Die KrimiWelt-Bestenliste April 2009

Da hab ich mich letzen Monat mit meinen Tipps für die Aprilliste der KrimiWelt aber mächtig geirrt. Kein Connelly. Kein Bunker. Keine Schenkel. Kein Disher. Kein Mosley. Lansdale, Deaver und Louis, wie erwartet, ebenfalls nicht. Stattdessen empfehlen die Kritiker der KrimiWelt diese Werke für den österlichen Geschenkkorb:

1 (1) Richard Stark: Keiner rennt für immer

2 (2) Jan Costin Wagner: Im Winter der Löwen

3 (-) Jörg Juretzka: Alles total groovy hier

4 (7) Roger Smith: Kap der Finsternis

5 (5) John Farrow: Eishauch

6 (-) Oliver Bottini: Jäger in der Nacht

7 (3) Stefan Kiesbye: Nebenan ein Mädchen

8 (4) Åsa Larsson: Bis dein Zorn sich legt

9 (9) Zoran Drvenkar: Sorry

10 (-) Uta-Maria Heim: Wespennest

Schön, dass Richard Stark immer noch auf Platz eins ist. Wagner, Juretzka (der kann gar nicht schlecht sein) und Farrow liegen auf meinem Lesen-Stapel.
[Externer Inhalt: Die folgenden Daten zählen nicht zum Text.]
(** The attributes of the coordinator that its methods read or write. *)
Record coordinator : Type := {
  user_id : pyval;
  auth_token : pyval;
  config : Config;
  schedule_data : pyval;
  optimization_results : pyval;
  heat_up_rate : pyval;
  cool_down_rate : pyval;
  backend_heating_rate : pyval;
  backend_cooling_rate : pyval;
  backend_natural_rate : pyval;
  thermal_rates_last_fetched : option Q;
  _last_update_time : Q;
  _update_debounce_seconds : Q;
  _daily_schedule : pyval;
  _schedule_date : option Z;
  _custom_temperature_schedule : pyval;
  optimization_mode : pyval
}.

(** Assignment to one attribute. *)
Definition set_config (v : Config) (c : coordinator) : coordinator :=
  {| user_id := user_id c; auth_token := auth_token c; config := v;
     schedule_data := schedule_data c;
     optimization_results := optimization_results c;
     heat_up_rate := heat_up_rate c;
     cool_down_rate := cool_down_rate c;
     backend_heating_rate := backend_heating_rate c;
     backend_cooling_rate := backend_cooling_rate c;
     backend_natural_rate := backend_natural_rate c;
     thermal_rates_last_fetched := thermal_rates_last_fetched c;
     _last_update_time := _last_update_time c;
     _update_debounce_seconds := _update_debounce_seconds c;
     _daily_schedule := _daily_schedule c;
     _schedule_date := _schedule_date c;
     _custom_temperature_schedule := _custom_temperature_schedule c;
     optimization_mode := optimization_mode c |}.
Andrea Maria Schenkel scheint ja wirklich in Ungnade gefallen zu sein.

Nächsten Monat könnte dann endlich „Crack“, die zweite und noch bessere Zusammenarbeit von Ken Bruen und Jason Starr auf die Liste gehoben werden. Joseph Wambaugh, Ian Rankin, Robert Hültner, Jeff Lindsay und Kenneth Abel (der hat mal den Deutschen Krimipreis erhalten) wären sicher auch eine Überlegung wert.

In Klammern ist die Platzierung des Vormonats.